O Município de São Brás de Alportel presta reconhecida e sentida homenagem, com a colaboração dos seus familiares

Idálio Luz de Brito nasceu a 03 de setembro de 1938, há 87 anos, natural de São Brás de Alportel e esteve na tropa de 1959 a 1962.
A recruta foi em Mafra. Foi depois destacado para Tavira para tirar o curso de sargentos milicianos e quando acabou, foi dar instrução para Caldas da Rainha durante 4 meses e de seguida para Abrantes, depois para manobras em Santa Margarida e regressou a Abrantes para dar nova recruta.
Um dia o Alferes disse-lhe para não ficar aborrecido, mas estava nomeado para ir para a Índia… Foi de férias entretanto e depois, a 8 de março de 1961, embarcou no Niassa, fazendo parte da Companhia de Caçadores nº 8. Foram 20 dias de viagem, ainda recorda. Como eram graduados, tinham a liberdade de ir passear, em conjunto, quando paravam, pois, os dias, todos iguais em alto mar, saturavam.
Chegados à India, o quartel era a 15, 20 km de Vasco da Gama (capital de Goa). Eram 4 furriéis milicianos, rendiam-se, guardavam os presos, cento e tal, uns portugueses e outros indianos. Era arriscado porque tinham de estar em contacto com eles, abrir a cela, quando iam levar a comida. Quando vinha a noite, tinham de os contar, era o pior, tinham de abrir a porta e entrar lá dentro, teve sempre o pressentimento que podia acontecer qualquer coisa…
Estava sempre um furriel miliciano acompanhado com dois praças. Uma vez entraram numa caserna e eles muito sérios, tinham em cima de uma cama um punhal que usavam na cozinha. Serviu de emenda para terem cuidado, eram falsos… Idálio recorda, em detalhe, cada um destes momentos: “Um desses presos era professor, era mesmo mau, procurava arranjar sarilhos para os aborrecer.

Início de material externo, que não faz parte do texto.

(* ===== verification/MessageRoundtrip.v ===== *)
(** * Parsing what was serialized

    The bytes [SerializeToString] writes for a field are consumed by the
    parsing loop and place the field's canonical slot; so parsing a serialized
    message gives its canonical form. *)
From stdpp Require Import gmap.
From S2P Require Import Prelude PyStr Json FieldMask Bytes Wire WireSpec WireSkip ValueCodec Message MessageInv MessageOps MessageParse MessageCanon.

(** ** Scalars *)

(** A codec seen through an injection of its values. *)
Lemma inj_codec {A} (w : W A) (rd : M A) dom (inj : A -> scalar) (prj : scalar -> option A) (w' : W scalar) :
  Codec w rd dom -> (forall s a, prj s = Some a <-> s = inj a) ->
  (forall s self, w' s self = match prj s with Some a => w a self | None => Raise StructError end) ->
  Codec w' (x ← rd; mret (inj x)) (fun s => match prj s with Some a => dom a | None => false end).
Proof.
  intros Hc Hp Hw. split; intros s.
  - destruct (prj s) as [a|] eqn:E; [|done]. intros Ha.
    destruct (codec_in a Ha) as (enc & He & Hr & Hok & Hne). exists enc. split_and!; try done.
    + intros self. by rewrite Hw, E.
    + apply Hp in E as ->. by apply reads_bind_ret.
  - intros self Hd. rewrite Hw. destruct (prj s) as [a|]; [|done]. by apply (codec_out (Codec := Hc)).
Qed.

Lemma codec_writes {A} (w : W A) (rd : M A) dom v self self' :
  Codec w rd dom -> w v self = Ok self' ->
  dom v = true /\ exists enc, self' = self ++ enc /\ reads rd enc v /\ enc <> [].
Proof.
  intros Hc Hw. destruct (dom v) eqn:E.
  - split; [done|]. destruct (codec_in v E) as (enc & He & Hr & _ & Hne). rewrite He in Hw.
    injection Hw as <-. eauto.
  - pose proof (codec_out (Codec := Hc) v self E) as Hn. by rewrite Hw in Hn.
Qed.

(** The packable codecs and strings. *)
Lemma scalar_Codec c :
  codec_ok c -> scalar_codec c = true -> c <> CBytes -> exists dom, Codec (write_scalar c) (read_scalar c) dom.
Proof.
  intros Hc Hs Hb. destruct c as [c| | | | |k]; try done.
  - destruct (ic_codec c Hc) as (dom & Hd & _). eexists.
    eapply (inj_codec _ _ dom IntV (fun s => match s with IntV n => Some n | _ => None end)); [done|..].
    + intros [] a; naive_solver.
    + by intros [] self.
  - eexists. eapply (inj_codec _ _ _ BoolV (fun s => match s with BoolV n => Some n | _ => None end) _ bool_codec).
    + intros [] a; naive_solver.
    + by intros [] self.
  - eexists. eapply (inj_codec _ _ _ FloatV (fun s => match s with FloatV n => Some n | _ => None end) _ double_codec).
    + intros [] a; naive_solver.
    + by intros [] self.
  - eexists. eapply (inj_codec _ _ _ StrV (fun s => match s with StrV n => Some n | _ => None end) _ string_codec).
    + intros [] a; naive_solver.
    + by intros [] self.
Qed.

Lemma write_bytes_writes b w w' :
  BinaryWriter.write_bytes b w = Ok w' ->
  exists enc, w' = w ++ enc /\ reads BinaryReader.read_bytes enc b /\ enc <> [].
Proof.
  intros Hw. destruct (decide (Z.of_nat (length b) < 2 ^ 64)) as [Hl|Hl].
  - destruct (reads_bytes b Hl) as (enc & He & Hr & Hne & _). rewrite He in Hw. injection Hw as <-. eauto.
  - pose proof (write_bytes_long b w ltac:(lia)) as Hn. by rewrite Hw in Hn.
Qed.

Um dia aparece à porta a chamar, tinham um homem com a cabeça ligada. Tinha chovido, havia um pingueiro, queriam que arranjassem. Queixou-se que o homem caiu e bateu com a cabeça e que precisava de ir ao médico. O médico viu que ele não tinha nenhum ferimento, eram ideias do professor.”
Relata quando foi a invasão da Índia: «foi muito chocante porque pensávamos que íamos ser derrotados e que ficaríamos lá todos. Tinham um efetivo de 70.000 e nós eramos 3.500. A minha companhia foi destacada para uma praia e lá no planalto era o aeroporto e de manhã no dia 21 de dezembro de 1961 começamos a ouvir as metralhadoras longe, agora as balas são para outros. Vinham avançando por terra nas nossas costas e na nossa frente tínhamos uma frota de 7 barcos de guerra e nós tínhamos apenas um, o Afonso de Albuquerque, era tudo impossível para nos defendermos, as armas eram muito poucas. O nosso barco estava ao pé do porto, três barcos de guerra da frente começaram a bombardear o Afonso de Albuquerque… o nosso barco acabou por desistir, teve de recuar e desembarcar toda a tripulação para se salvar. Passado pouco tempo, receberam a ordem de rendição. Juntar as armas todas, pôr um pano branco em cima, depois os indianos haviam de nos vir buscar».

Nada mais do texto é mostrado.